> Exercise:
Find the line holding "excludes them." in the entries below. Give it again exactly, along with every line after it up to and including the line holding "- Runs: at most".

--- Data for this task ---

(* ===== verification/Prelude.v ===== *)
(** * Anvil Agents: a verification library

    Anvil Agents is a Kubernetes operator with an API server that runs AI agents.
    An AgentRun is one execution of an agent; AgentSchedule and AgentChain start
    runs on a cadence or as linear workflows; AgentRunControl pauses launches and
    bounds concurrency per application; AgentExternalTrigger starts runs from signed
    webhooks; profiles, harness profiles, skill sets,
    tool sets and councils are composed into the run that is executed; the API
    server keeps conversations whose turns are executed as runs.  This library
    translates the parts of the program that decide what may run, when, with
    which capabilities and how often into Rocq functions, and proves what they
    promise.

    ** Files and the code they model

    - [Prelude]: record update, the state and error monad [M] with its
      postconditions [wp], automation.
    - [GoStrings], [GoTime], [Sha256], [Hmac]: what the code uses of Go's strings,
      times (64-bit durations that wrap around, instants, formatting and parsing),
      SHA-256, HMAC and hexadecimal text.
    - [Names]: names, labels and digests (sanitizeDNSLabel, sanitizeLabelValue,
      shortHash, agentRunChildName, digestJSON).
    - [ApiRun], [ApiWork], [ApiAdverse]: the types of src/api/v1alpha1, one record
      per Go struct; [SpecEq]: decidable equality of run specs.
    - [Kube]: the Kubernetes client as a class [Client] of operations over an
      abstract server state, and its documented behaviour as the class
      [ClientLaws]; errors, conditions, requeue results.  [MemKube]: a server in
      memory that satisfies the laws, on which witnesses run; [Fixtures]: sample
      objects.
    - [RunControl]: src/internal/controller/agent_run_control_controller.go and
      agent_run_application_membership.go: the pause gate, the application of a
      run, the counts, the whole reconciliation of an AgentRunControl.
    - [LaunchGate]: the queues of agent_run_controller.go that a pending run
      passes (per schedule and per application) and the pause gate.
    - [Merge]: the overlay of a run over its profile (agentRunMerge*, merge* of
      agent_run_controller.go and agent_run_composition.go).
    - [Capabilities], [Composition]: agent_run_composition.go and
      create_agent.go: the skills, tools and subagents of a run with their name
      indexes, and resolveAgentRunComposition as a whole.
    - [RunOutput], [RunBackend], [RunPayload], [RunJob]: agent_run_controller.go:
      the reports in a run's output, backends and security contexts, the payload
      with remote skills, and the Job with its validation and snapshot digest.
    - [Standing], [Substrate]: src/internal/standing/claim.go and the naming,
      gate and dispatch of src/internal/substrate.
    - [RunValidation], [RunLaunch], [RunPreflight]: the blocking validation of an
      effective run, launch receipts with ConfigMap and Job, volumes and secrets.
    - [ApiVolume], [DataVolumes], [VolumeSafety]: agent_data_volume_controller.go;
      [ProfileStatus]: volume_profile_controller.go.
    - [ApiMaintenance], [VolumeCopy], [AuthSession]: the types and the handlers of
      agent_data_volume_copy_controller.go and agent_auth_session_controller.go
      ([reconcileCopy], [reconcileSession]), with the Jobs and their scripts.
      [MaintenanceSafety]: the laws of the server for both and their theorems;
      [MaintenanceMem]: a server in memory that satisfies the laws.
    - [ApiTrigger], [Webhook]: src/internal/runapi/external_triggers.go and
      external_triggers_hmac.go, the receiver of webhooks as a whole
      ([handleExternalTriggerWebhook]).  [TriggerRoutes]:
      agent_external_trigger_controller.go and external_trigger_httproute.go, the
      controller of triggers and their public routes ([reconcileExternalTrigger]).
      [WebhookSafety], [TriggerSafety]: the laws of the server for both and their
      theorems; [TriggerMem]: a server in memory that satisfies the laws.
    - [ApiAccess]: src/internal/runapi/config.go, auth.go and the middleware of
      server.go: configuration, tokens, permissions, the limiter of streams.
      [ApiWrites]: composition_management.go, composition.go, composition_harness.go,
      controls.go and runs_create.go: every handler of the console that writes, and a
      request as a whole ([serve]).  [ApiSafety]: the laws of the server and the
      theorems; [ApiMem]: a server in memory that satisfies the laws.
    - [Archive], [RunTerminal]: src/internal/archive/store.go and
      agent_run_archive.go: the archive row, retention, deletion, held duplicates.
    - [RunObserve], [RunReconcile]: what a Job and its Pod say of a run, peers,
      actors (agent_run_substrate_live.go), chat deadlines
      (agent_run_chat_startup.go) and the whole handler [reconcileAgentRun].
      [RunTriples]: the laws of the server for runs and Jobs ([RunLaws], stale
      reads included) and triples for every program of the handler; [RunSafety]:
      its theorems; [RunMem]: a server in memory that satisfies the laws, on
      which a run is taken from its plan to its deletion.
    - [ChainSpec], [ChainCore], [ChainReconcile]: agent_chain_controller.go:
      validation, gates, cadence and handoff, and the whole reconciliation
      [reconcileChain].  [ChainSafety], [ChainSystem], [ChainLaunch]: its
      theorems; [ChainSystem] interleaves reconciliations with failures, lost
      responses and the activity of others.
    - [Schedule], [ScheduleReconcile], [ScheduleSafety]:
      agent_schedule_controller.go in the same way.
    - [Adverse]: adverse_source_config.go and the pure part of
      adverse_signal_controller.go and adverse_situation_controller.go: which
      objects are watched, what they report, and the event buffer of a situation.
      [AdverseReconcile]: the handlers of signals, watched objects and situations;
      [AdverseBuffer], [AdverseSafety]: the theorems; [AdverseMem]: a server in
      memory that satisfies the laws.
    - [ChatModel], [ChatMemory]: src/internal/chat: threads, messages, turns and
      their validation, and every operation of MemoryStore, the in-process
      implementation of the Store interface.  [ChatSafety]: the invariant of the
      store over all sequences of calls; [ChatProperties]: its theorems.

    ** State and effects

    A controller's handler is a function over the server's state [W] that returns
    the new state and a result or an error ([M W GoErr A]); a Go error return
    stops it, and an error the code inspects is a value.  A handler makes its
    calls one after the other and any call can fail, also after it took effect.
    A store operation is one transition, since it holds the store's mutex.  What
    the environment decides is an argument: the time, generated UUIDs, the order
    in which Go ranges over a map.  Kubernetes, PostgreSQL, JSON encoding and
    decoding and UUID parsing are parameters with documented behaviour as laws.

    Loops over data are structural.  The one loop that is not, the catch-up of a
    schedule's due time, runs on fuel computed from its arguments, and
    [Schedule.due_loop_terminates] shows that the fuel is enough for every
    interval that fits a duration; beyond that the Go loop does not end and the
    model returns [ErrHang].  Division by zero and indexes out of range are the
    errors [ErrPanic] and [HaltPanic], so a theorem that a handler returns also
    excludes them.

    ** What is shown

    - Chains: at most one nonterminal step per chain over all interleavings, beside the
      peers that a step asks for; a run
      is created only when deletion, suspension, validation, pause, ownership and
      gates allow it; creation is idempotent; deletion drains; the accepted specs
      are exactly the specified ones; cadence, backoff, gates and handoff.
    - Schedules: a run is created only when suspension, policy, budget and due
      time allow it; the due time is found, lies on the cadence and is not before the
      end of the backoff.
    - Launch gate and controls: the number of runs past each queue is bounded and
      the head of a queue passes; the pause gate and the limit are exact;
      a schedule has the one application that everything in it names, or an error.
    - Composition: names stay distinct, no index is out of range, the create-agent
      skill and the council guidance are reserved, credential variables come from
      profiles only, sets come from the run's namespace; merges let the last
      layer win and do not depend on how layers are grouped.
    - Conversations: turns exclude each other per thread and per resource;
      queueing is idempotent; a finished turn is final; a retry fences the
      attempt it replaces; transcripts only grow; a profile has one standing
      conversation.
    - Runs: at most one Job is created in the name of a run, over all
      interleavings of reconciliations with stale reads, failures and edits; a Job
      is created only for a run that passed every gate, under the plan on record;
      a run is deleted only when the version that was read, and with reads that are up
      to date the one deleted, is terminal, archived and past its retention; an accepted
      Job executes the rendered plan where it was planned, and what the server adds
      to it is recognised, the version of a field reference excepted; containers are
      hardened up to what the spec asks; the references that validation looks at stay in
      the namespace; the payload is complete; skills come from allowed hosts.
    - Adverse signals: over all sequences of reconciliations with failures and lost
      responses a report is recorded at most once and an accepted signal has been
      recorded; the buffer stays bounded; a situation is resolved only when it has
      been quiet and its responder has ended; the responder on record is final.
    - Volumes: a claim is never adopted, replaced, shrunk or removed; a profile is
      Ready exactly when its entries are valid.
    - Maintenance of volumes: over all sequences of reconciliations two open copies
      that share a volume do not both own Jobs, nor do two open sessions of different
      seconds, and a session gets its Job only when none came first; a copy Job
      is created only when no live run and no other copy uses the volumes, the source on
      the claim of the source volume and read-only; a session
      changes only the Secrets it names.  The same guards also stop: two copies that
      share a volume, and a session and a run that wait for each other.
    - External triggers: a webhook changes anything only with the signature of its
      body and after every check of the trigger, and then only what belongs to the
      trigger; an accepted delivery is not taken again; the daily cap holds; a trigger
      has exactly the route it should have, with exact host names and path, and the
      routes that are not marked as its own are left alone.  Routes are marked by label
      values, so names that are equal once sanitized make triggers share a route.
    - Run API: a request changes something only with a verified token, where a binding
      grants it and the feature is on, and then exactly what its route stands for;
      objects of GitOps tools are left alone; a valid configuration grants nothing by
      omission; the streams of a subject and of all are bounded.  An update can lock
      an object, and the list of external triggers is empty.
    - Archive and claims: the recorded digest is that of the row; claims of
      standing turns are read back.
    - Names: generated names are valid DNS labels of bounded length.
    - Deviations: theorems that exhibit where the code does not do what it means
      to (an interval that overflows, a recovered step whose name is not a label,
      a tie between namespaces, a retry of a waiting turn, a peer that counts as a run
      of a chain, sessions of one second, a stored Job that is refused, and others next to the
      functions concerned).

    ** Assumptions and limits

    In the theorems on chains and schedules, reads are consistent with the state
    they are made in; in those on runs, reads of runs may be stale versions.  The
    latter assume that only the controller writes the status of runs and creates
    Jobs in their name, that UIDs are not reused, and that the list of Jobs and the
    cached read of a Job within one reconciliation show one store, so that a Job that was
    found does not leave the cache (a cache that lags makes the create fail).  The theorems on adverse
    signals assume reads of situations that are up to date and reports whose digests
    differ; what a stale read does is a theorem of its own.  Those on the claims of
    volumes, and those on copies and sessions, assume reads that are up to date; the
    latter also immutable specs, UIDs that are not shared, and a server whose clock does
    not go back.  Those on webhooks assume requests that are handled one after
    the other and reads that are up to date, and so do those on the run API (an update
    names the version it read; a delete does not).  A reconciliation is not
    interleaved with another one of the same object, which controller-runtime
    guarantees.  Nil and empty slices and maps are not told
    apart.  Case folding is exact on ASCII.  Times are formatted in UTC.
    The laws of JSON are those for texts of valid UTF-8, and those of a created object
    for times of whole seconds.

    Not modelled: the substrate client, the standing harness processes, the
    PostgreSQL store (SQL that a database executes), the HTTP handlers of chat,
    of streams and of the views of runs, what
    the scripts of Jobs do in their containers, command line, desktop and
    scenario programs, and generated deep copies, which are the identity on values. *)

From stdpp Require Import base list gmap strings pretty.
From Stdlib Require Import ZArith Lia.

---

> Your response:
    excludes them.

    ** What is shown

    - Chains: at most one nonterminal step per chain over all interleavings, beside the
      peers that a step asks for; a run
      is created only when deletion, suspension, validation, pause, ownership and
      gates allow it; creation is idempotent; deletion drains; the accepted specs
      are exactly the specified ones; cadence, backoff, gates and handoff.
    - Schedules: a run is created only when suspension, policy, budget and due
      time allow it; the due time is found, lies on the cadence and is not before the
      end of the backoff.
    - Launch gate and controls: the number of runs past each queue is bounded and
      the head of a queue passes; the pause gate and the limit are exact;
      a schedule has the one application that everything in it names, or an error.
    - Composition: names stay distinct, no index is out of range, the create-agent
      skill and the council guidance are reserved, credential variables come from
      profiles only, sets come from the run's namespace; merges let the last
      layer win and do not depend on how layers are grouped.
    - Conversations: turns exclude each other per thread and per resource;
      queueing is idempotent; a finished turn is final; a retry fences the
      attempt it replaces; transcripts only grow; a profile has one standing
      conversation.
    - Runs: at most one Job is created in the name of a run, over all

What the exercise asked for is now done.